KINABATANGAN: Five private forest lands about 3,000 hectares in size at the Lower Kinabatangan Wildlife Sanctuary (LKWS) that have the capacity to enhance connectivity of existing fragmented wildlife forest in LKWS have been identified by the FGV-BCT Conservation Project Initiative.
They comprise the Batu Putih Corridor, Tanjung Bulat Corridor, Buang Sayang Corridor, Lokan–Sangau Corridor, and Balat-Deramakot-KTS plantation Corridor.
Borneo Conservation Trust (BCT) honorary secretary Datuk Dr Laurentius Ambu emphasised in a statement yesterday that the forest corridors identified must be maintained and protected for their sustainability.
Dr Laurentius also urged that these areas be safeguarded against illegal logging activities and from encroachment.
He said that a recent river patrol conducted by the FGV-BCT-SWD team revealed that the forested areas from Batu Putih to Bukit and from Bukit Garam to Kampung Balat had been encroached. The encroachment indexes were 0.47 and 0.63 respectively.
“There has been clearing of the riparian reserve and illegal structure was seen established along the reserve,” he said.
He explained that the river patrolling programme was initiated by the Kinabatangan Tourist Association (KiTA) headed by Alexander Yee together with the Sabah Forestry Department and Sabah Wildlife Department.
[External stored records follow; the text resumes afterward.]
(** * The pipeline driver of [main.py]

    A shallow embedding of [go], the hydra entry point that selects the
    steps of the rental-price pipeline and hands each of them to
    [mlflow.run], together with the properties of its orchestration
    contract.

    Layout: the data model (configuration values, the host, events), the
    text written by [json.dump] and read by [json.load], the effect monad,
    the driver itself, and then the theorems. *)

From Stdlib Require Import ZArith Ascii Decimal DecimalString DecimalN DecimalPos DecimalFacts.
From stdpp Require Import gmap strings list fin_maps.

Set Warnings "-register-all".
Local Open Scope Z_scope.

(** ** Python values held by the configuration *)

(** One decimal digit. *)
Inductive digit : Type :=
  | d0 | d1 | d2 | d3 | d4 | d5 | d6 | d7 | d8 | d9.

(** A non-empty run of digits: its first digit and the others. *)
Record digits1 : Type := Digits1 { dg_head : digit; dg_tail : uint }.

(** The exponent part [e+16], [e-07] of a float literal; [ex_sign] is
    [None] when the literal carries no sign character. *)
Record exponent : Type := Exponent { ex_sign : option bool; ex_digits : digits1 }.

(** What follows the integer part of a float literal: a fraction with an
    optional exponent, or an exponent alone. *)
Inductive float_tail : Type :=
  | TFrac (f : digits1) (e : option exponent)
  | TExp (e : exponent).

(** A finite Python [float].  [float.__repr__] prints the shortest decimal
    literal that [float()] reads back as the same number, so a finite float
    is identified here with that literal: sign, integer part, and tail. *)
Record float_lit : Type :=
  FloatLit { fl_neg : bool; fl_int : N; fl_tail : float_tail }.

(** A Python [float]: a finite one, an infinity, or a NaN. *)
Inductive float : Type :=
  | Finite (x : float_lit)
  | Infinity (neg : bool)
  | NaN.

(** A key of a mapping of the configuration: a [str], an [int] or a
    [bool].  (Keys of other types, such as [float], are not part of this
    embedding; the statements that depend on the keys ask for strings.) *)
Inductive key : Type :=
  | KStr (s : string)
  | KInt (n : Z)
  | KBool (b : bool).

(** A node of the configuration tree: [None], [bool], [int], [float], [str],
    or a nested [DictConfig] with its items in insertion order.  A [str] is
    a [string] whose characters are the code points 0..255. *)
Inductive value : Type :=
  | VNone
  | VBool (b : bool)
  | VInt (n : Z)
  | VFloat (x : float)
  | VStr (s : string)
  | DictConfig (items : list (key * value)).

(** A plain [dict], such as [dict(items)] and what [json.load] returns:
    its items in insertion order. *)
Abbreviation dict := (list (key * value)).

(** The keyword arguments [parameters={...}] of a step: their names are
    the string literals of [go]. *)
Abbreviation parameters := (list (string * value)).

(** Items whose keys are strings. *)
Definition str_items (kvs : parameters) : dict :=
  map (λ kv, (KStr kv.1, kv.2)) kvs.

(** ** Invocations and exceptions *)

(** The locator of an external unit: either the f-string
    [f"{root}/{name}"], kept as its two parts because [root] is whatever
    the configuration holds, or a local path. *)
Inductive uri : Type :=
  | Component (root : value) (name : string)
  | LocalPath (path : string).

(** One call of [mlflow.run]. *)
Record invocation : Type := Invocation {
  inv_uri : uri;
  inv_entry_point : string;
  inv_version : option string;
  inv_parameters : parameters
}.

Inductive exn : Type :=
  | KeyError (k : string)              (* a configuration key is absent *)
  | TypeError                          (* a value of the wrong kind *)
  | AttributeError                     (* [.split] or [.items] on a value without it *)
  | ValueError                         (* a NUL character in an environment value *)
  | FileExistsError                    (* no usable temporary directory name *)
  | IsADirectoryError                  (* [open] on a directory *)
  | ExecutionException (i : invocation). (* the external run failed *)

(** Pure computations that may raise. *)
Inductive res (A : Type) : Type :=
  | Ok (a : A)
  | Raise (e : exn).
Arguments Ok {A} a.
Arguments Raise {A} e.

Definition res_bind {A B} (r : res A) (k : A → res B) : res B :=
  match r with
  | Ok a => k a
  | Raise e => Raise e
  end.

#[global] Instance res_mret : MRet res := λ A a, Ok a.
#[global] Instance res_mbind : MBind res := λ A B k r, res_bind r k.

(** ** Reading the configuration *)

(** First binding of [k] in a list of named values. *)
Fixpoint assoc {A} (k : string) (items : list (string * A)) : option A :=
  match items with
  | [] => None
  | (k', v) :: rest => if String.eqb k k' then Some v else assoc k rest
  end.

(** [a == b] on keys, which is how a mapping tells its keys apart: a
    [bool] is an [int], so that [True == 1] and [False == 0], and a [str]
    equals no number. *)
Definition key_eqb (a b : key) : bool :=
  match a, b with
  | KStr s, KStr t => String.eqb s t
  | KStr _, _ | _, KStr _ => false
  | KInt n, KInt m => Z.eqb n m
  | KInt n, KBool b | KBool b, KInt n => Z.eqb n (Z.b2z b)
  | KBool b, KBool c => Bool.eqb b c
  end.

(** The value a mapping binds to [k]. *)
Fixpoint key_assoc {A} (k : key) (items : list (key * A)) : option A :=
  match items with
  | [] => None
  | (k', v) :: rest => if key_eqb k k' then Some v else key_assoc k rest
  end.

(** [config[k]] for a string [k]. *)
Definition getitem (config : value) (k : string) : res value :=
  match config with
  | DictConfig items =>
      match key_assoc (KStr k) items with
      | Some v => Ok v
      | None => Raise (KeyError k)
      end
  | _ => Raise TypeError
  end.

(** [config[a][b]] *)
Definition getitem2 (config : value) (a b : string) : res value :=
  x ← getitem config a; getitem x b.

(** [config[a][b][c]] *)
Definition getitem3 (config : value) (a b c : string) : res value :=
  x ← getitem2 config a b; getitem x c.

(** ** Strings and paths *)

(** [s.split(sep)] for a one-character separator: every occurrence cuts,
    empty pieces are kept, and the empty string gives one empty piece. *)
Fixpoint split (sep : ascii) (s : string) : list string :=
  match s with
  | EmptyString => [EmptyString]
  | String c rest =>
      if Ascii.eqb c sep then EmptyString :: split sep rest
      else match split sep rest with
           | t :: ts => String c t :: ts
           | [] => [String c EmptyString]
           end
  end.
(** * Bus transport backend: proximity geofencing engine

    A shallow embedding of the parts of [server.js] and
    [routeCacheManager.js] that resolve locations, build and cache route
    paths, gate provider usage and decide which routes pass near a user,
    followed by the properties established about them.

    Conventions of the embedding.
    - A JavaScript number is a [jsnum]: a finite value (an exact rational;
      where the code itself computes coordinates in double precision, in
      [decodePolyline], the results are rounded as binary64 rounds them),
      one of the two infinities, or NaN.  Comparisons follow IEEE 754: every
      comparison that involves NaN is false.
    - Timestamps ([Date.now()]) are integers in milliseconds.
    - Module-level mutable objects ([geocodeCache], [googleUsage], the
      counters, the timer handle) are fields of an explicit state that the
      functions take and return.
    - The network is an environment of reply functions, one per provider
      endpoint; every call is also recorded in a log kept in the state, so
      that "performs no provider call" can be stated.
    - [geolib]'s [getDistance] is a library function outside the repository:
      it is a parameter of the definitions that use it.
    - A path handed to [isPathIntersectsCircle] or [getMinDistanceAlongPath]
      is a JavaScript value: it may be missing, its entries may be [null]
      or [undefined], and the fields of an entry may hold anything.  The
      paths the server builds itself are lists of points. *)

From Stdlib Require Import ZArith QArith Qabs Lia Ascii String List Bool DecimalString.
From Stdlib Require Import Sorting.Sorted.
From stdpp Require Import base option list strings gmap.
Lemma replace_at_cons root i path n' :
  Dyntree.replace_at root (i :: path) n' =
  match Dyntree.children root !! i with
  | Some (Some m, t) =>
      Dyntree.Incounter_node
        (<[i := (Some (Dyntree.replace_at m path n'), t)]> (Dyntree.children root))
  | _ => root
  end.
Proof. done. Qed.

Lemma all_nodes_inv P root :
  Dyntree.all_nodes P root →
  P ((Dyntree.children root).*2)
  ∧ ∀ i m t, Dyntree.children root !! i = Some (Some m, t) → Dyntree.all_nodes P m.
Proof. by intros [cs HP Hch]. Qed.

Lemma nb_nodes_eq root :
  Dyntree.nb_nodes root = S (list_sum (map weight (Dyntree.children root))).
Proof. by destruct root. Qed.

Lemma all_nodes_node_at P root path cur :
  Dyntree.all_nodes P root → Dyntree.node_at root path = Some cur →
  Dyntree.all_nodes P cur.
Proof.
  revert root. induction path as [|j path IH]; intros root Hroot Hat.
  - simpl in Hat. by simplify_eq.
  - rewrite node_at_cons in Hat. apply all_nodes_inv in Hroot as [_ Hch].
    destruct (Dyntree.children root !! j) as [[[m|] t]|] eqn:E; try done. eauto.
Qed.

Lemma all_nodes_replace_at P root path cur cur' :
  Dyntree.all_nodes P root → Dyntree.node_at root path = Some cur →
  Dyntree.all_nodes P cur' →
  Dyntree.all_nodes P (Dyntree.replace_at root path cur').
Proof.
  revert root. induction path as [|j path IH]; intros root Hroot Hat Hcur'.
  - done.
  - rewrite node_at_cons in Hat. rewrite replace_at_cons.
    pose proof Hroot as Hroot0.
    apply all_nodes_inv in Hroot as [HP Hch].
    destruct (Dyntree.children root !! j) as [[[m|] t]|] eqn:E; try done.
    constructor.
    + rewrite list_fmap_insert. cbn [snd]. rewrite list_insert_id; [done|].
      by rewrite list_lookup_fmap, E.
    + intros i m' t' Hi.
      destruct (decide (i = j)) as [->|Hne].
      * rewrite list_lookup_insert_eq in Hi by (by eapply lookup_lt_Some).
        simplify_eq. eauto.
      * rewrite list_lookup_insert_ne in Hi by done. eauto.
Qed.

Lemma nb_nodes_replace_at root path cur cur' :
  Dyntree.node_at root path = Some cur →
  (Dyntree.nb_nodes (Dyntree.replace_at root path cur') + Dyntree.nb_nodes cur
   = Dyntree.nb_nodes root + Dyntree.nb_nodes cur')%nat.
Proof.
  revert root. induction path as [|j path IH]; intros root Hat.
  - simpl in *. simplify_eq. lia.
  - rewrite node_at_cons in Hat. rewrite replace_at_cons.
    destruct (Dyntree.children root !! j) as [[[m|] t]|] eqn:E; try done.
    specialize (IH _ Hat). rewrite (nb_nodes_eq root), nb_nodes_eq.
    pose proof (list_sum_insert weight _ j (Some m, t) (Some (Dyntree.replace_at m path cur'), t) E) as H.
    simpl in *. lia.
Qed.


(* ---- shape facts ---- *)

Lemma weight_replicate_null k t :
  list_sum (map weight (replicate k (None, t))) = O.
Proof. induction k; simpl; auto. Qed.

Lemma nb_nodes_init t : Dyntree.nb_nodes (Dyntree.init B (None, t)) = 1%nat.
Proof. unfold Dyntree.init. simpl. by rewrite weight_replicate_null. Qed.

Lemma all_nodes_no_children P cs :
  P (cs.*2) → (∀ i c, cs !! i = Some c → c.1 = None) →
  Dyntree.all_nodes P (Dyntree.Incounter_node cs).
Proof.
  intros HP Hnone. constructor; [done|].
  intros i m t Hi. by apply Hnone in Hi.
Qed.

Lemma in_tree_init : Dyntree.in_tree B (Dyntree.init B (None, 0)).
Proof.
  apply all_nodes_no_children.
  - rewrite fmap_replicate, length_replicate. split; [done|].
    by apply Forall_replicate.
  - intros i c [-> _]%lookup_replicate. done.
Qed.

Lemma out_tree_replicate t :
  Dyntree.out_tree B (Dyntree.Incounter_node (replicate B (None, t))).
Proof.
  apply all_nodes_no_children.
  - by rewrite fmap_replicate, length_replicate.
  - intros i c [-> _]%lookup_replicate. done.
Qed.

Lemma in_tree_length cur :
  Dyntree.in_tree B cur → length (Dyntree.children cur) = B.
Proof. intros [[Hl _] _]%all_nodes_inv. by rewrite length_fmap in Hl. Qed.

Lemma out_tree_length cur :
  Dyntree.out_tree B cur → length (Dyntree.children cur) = B.
Proof. intros [Hl _]%all_nodes_inv. by rewrite length_fmap in Hl. Qed.

Lemma in_tree_slot cur i c :
  Dyntree.in_tree B cur → Dyntree.children cur !! i = Some c →
  c.2 = 0 ∧ match c.1 with Some m => Dyntree.in_tree B m | None => True end.
Proof.
  intros [[_ Htags] Hch]%all_nodes_inv Hi. split.
  - rewrite Forall_lookup in Htags. apply (Htags i).
    by rewrite list_lookup_fmap, Hi.
  - destruct c as [[m|] t]; simpl; [|done]. by eapply Hch.
Qed.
Aside from the river patrolling programme, the team has also developed a systematic monitoring programme which enabled them to model the hot spot encroachment patterns at the Kinabatangan.
The system included the development of high resolution spatial database which will be integrated into a practical and cost effective ‘Drone’ system that will support the long-term monitoring of the Kinabatangan ecosystem in the future.